Short cuts in special educational needs are resulting in misdiagnosis and exclusions for vulnerable pupils as cuts bite.
To cope, many councils have been forced to take money from mainstream and early years education to try and plug gaps in Special Education Needs (SEN).
Some local authorities no long employed educational psychologists; meaning schools have to commission their own - often through remote, private organisations.
This is despite growing demand for SEN placements and assessments and an unprecedented youth mental health crisis. A recent survey by the Association of Educational Psychologists found increased demand in 94 percent of services.
Such is the squeeze that educational psychologists are being forced to identify the special educational needs of pupils “in one visit”.
At one school a new student arrived with a diagnosis of autism; only for staff to find out that the student was, in fact, deaf.
“Efficiencies” driven diagnoses, made during a single, short visit, can have harrowing consequences for pupils and parents alike. Schools with skeleton staff are the ones left to pick up the pieces.

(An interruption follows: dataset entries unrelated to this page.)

Lemma C9_witness :
  exists w',
    __getitem__ demo_ext 1 misc_dataset (IdxInt 0) misc_dataset_world
    = Some (Err (ValueError "invalid literal for int() with base 10"), w')
    /\ rng w' = rng misc_dataset_world.
Proof.
  refine (proj1 (C9_parse_error_not_retried demo_ext misc_dataset 0
                   misc_dataset_world 0%nat
                   {[ "image" := VStr "/data/misc/readme.txt" ]}
                   "/data/misc/readme.txt" _ _ _ _) _ O);
    [lia | vm_compute; reflexivity ..].
Defined.




(** C2: with the default configuration ([include_bboxes] set) a string key
    does not get its record back.  [_get_single_item] returns the base
    record as it is, and [__getitem__] then reads its [bbox] field for the
    completeness test, which raises.  Evaluated on the key of image 632, a
    known key without annotations. *)
Theorem C2_string_key_raises :
  _get_single_item demo_ext keyed_dataset (IdxStr "000000000632") keyed_world
    = (Ok 0%nat, keyed_world)
  /\ heap keyed_world !! 0%nat
     = Some {[ "image" := VStr "/data/MSCOCO2017/train2017/000000000632.jpg" ]}
  /\ forall fuel,
       __getitem__ demo_ext (S fuel) keyed_dataset (IdxStr "000000000632") keyed_world
       = Some (Err (KeyError (VStr "bbox")), keyed_world).
Proof.
  split; [vm_compute; reflexivity|]. split; [vm_compute; reflexivity|].
  intros fuel. cbn [__getitem__].
  assert (E : loop_body demo_ext keyed_dataset (IdxStr "000000000632") keyed_world
              = (Err (KeyError (VStr "bbox")), keyed_world))
    by (vm_compute; reflexivity).
  now rewrite E.
Qed.




(** C6 as stated fails: with [include_captions] off the construction
    succeeds having opened the instance file only. *)
Lemma C6_counterexample :
  exists self w',
    demo_build true false false = (Ok self, w')
    /\ opened w' = ["/data/MSCOCO2017/annotations/instances_train2017.json"]
    /\ ~ In "/data/MSCOCO2017/annotations/captions_train2017.json" (opened w').
Proof.
  exists (built (demo_build true false false)), (snd (demo_build true false false)).
  split; [vm_compute; reflexivity|]. split; [vm_compute; reflexivity|].
  vm_compute. intros [H|[]]. discriminate.
Qed.

(** C6, as the code has it: once the base dataset is built and the flags
    pass the assertion, construction opens the instance-annotation file
    once; it opens the caption file, once and after it, only when
    [include_captions] is set; a file that fails to load makes construction
    fail with that load error, and otherwise construction succeeds. *)
Theorem C6_annotation_sources_opened (ext : Externals)
    (image_dir annotation_file caption_file : string)
    (bboxes masks capts : bool) (w w1 : world) (b : DirDataset) :
  DirDataset_init image_dir "image" w = (Ok b, w1) ->
  (masks = true -> bboxes = true) ->
  exists res w',
    __init__ ext image_dir annotation_file caption_file bboxes masks capts w
      = (res, w')
    /\ opened w'
       = (opened w ++ annotation_file ::
            (if capts
             then match COCO_load ext annotation_file with
                  | Some _ => [caption_file]
                  | None => []
                  end
             else []))%list
    /\ (COCO_load ext annotation_file = None ->
          res = Err (LoadError annotation_file))
    /\ (is_Some (COCO_load ext annotation_file) -> capts = true ->
          COCO_load ext caption_file = None ->
          res = Err (LoadError caption_file))
    /\ (is_Some (COCO_load ext annotation_file) ->
          (capts = true -> is_Some (COCO_load ext caption_file)) ->
          exists self, res = Ok self
                       /\ (is_Some (captions self) <-> capts = true)).
Proof.
  intros Hbase Hflags.
  destruct (DirDataset_init_ok _ _ _ _ _ Hbase) as (wk & _ & _ & Ho & _ & _).
  rewrite init_unfold, Hbase. unfold init_after_base.
  assert (E : masks && negb bboxes = false).
  { destruct masks; [now rewrite (Hflags eq_refl) | reflexivity]. }
  rewrite E. cbn [opened set_opened]. rewrite Ho.
  destruct (COCO_load ext annotation_file) as [inst|];
    [destruct capts; [destruct (COCO_load ext caption_file) as [c|]|]|].
  - eexists _, _. split; [reflexivity|]. cbn [opened set_opened].
    split; [now rewrite <- app_assoc|]. split; [discriminate|].
    split; [discriminate|]. intros _ _. eexists. split; [reflexivity|].
    cbn. split; [reflexivity | now eexists].
  - eexists _, _. split; [reflexivity|]. cbn [opened set_opened].
    split; [now rewrite <- app_assoc|]. split; [discriminate|].
    split; [reflexivity|]. intros _ H. destruct (H eq_refl) as [? ?]. discriminate.
  - eexists _, _. split; [reflexivity|]. cbn [opened set_opened].
    split; [reflexivity|]. split; [discriminate|].
    split; [discriminate|]. intros _ _. eexists. split; [reflexivity|].
    cbn. split; [intros [? ?]; discriminate | discriminate].
  - eexists _, _. split; [reflexivity|]. cbn [opened set_opened].
    split; [now destruct capts|]. split; [reflexivity|].
    split; [intros [? ?]; discriminate|]. intros [? ?]. discriminate.
Qed.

At the same time attempts by cash strapped councils to turn down requests for support are regularly being overturned. Almost nine in 10 cases taken to a tribunal find in favour of parents. Campaigners are concerned that some struggling schools are resorting to informal exclusions to remove SEND students from mainstream.
Thousands of Headteachers marching on Downing Street at the end of last year was a sure sign that Britain is Broken and we can't afford the Tories.
The question is “How long will communities continue to accept the cuts?”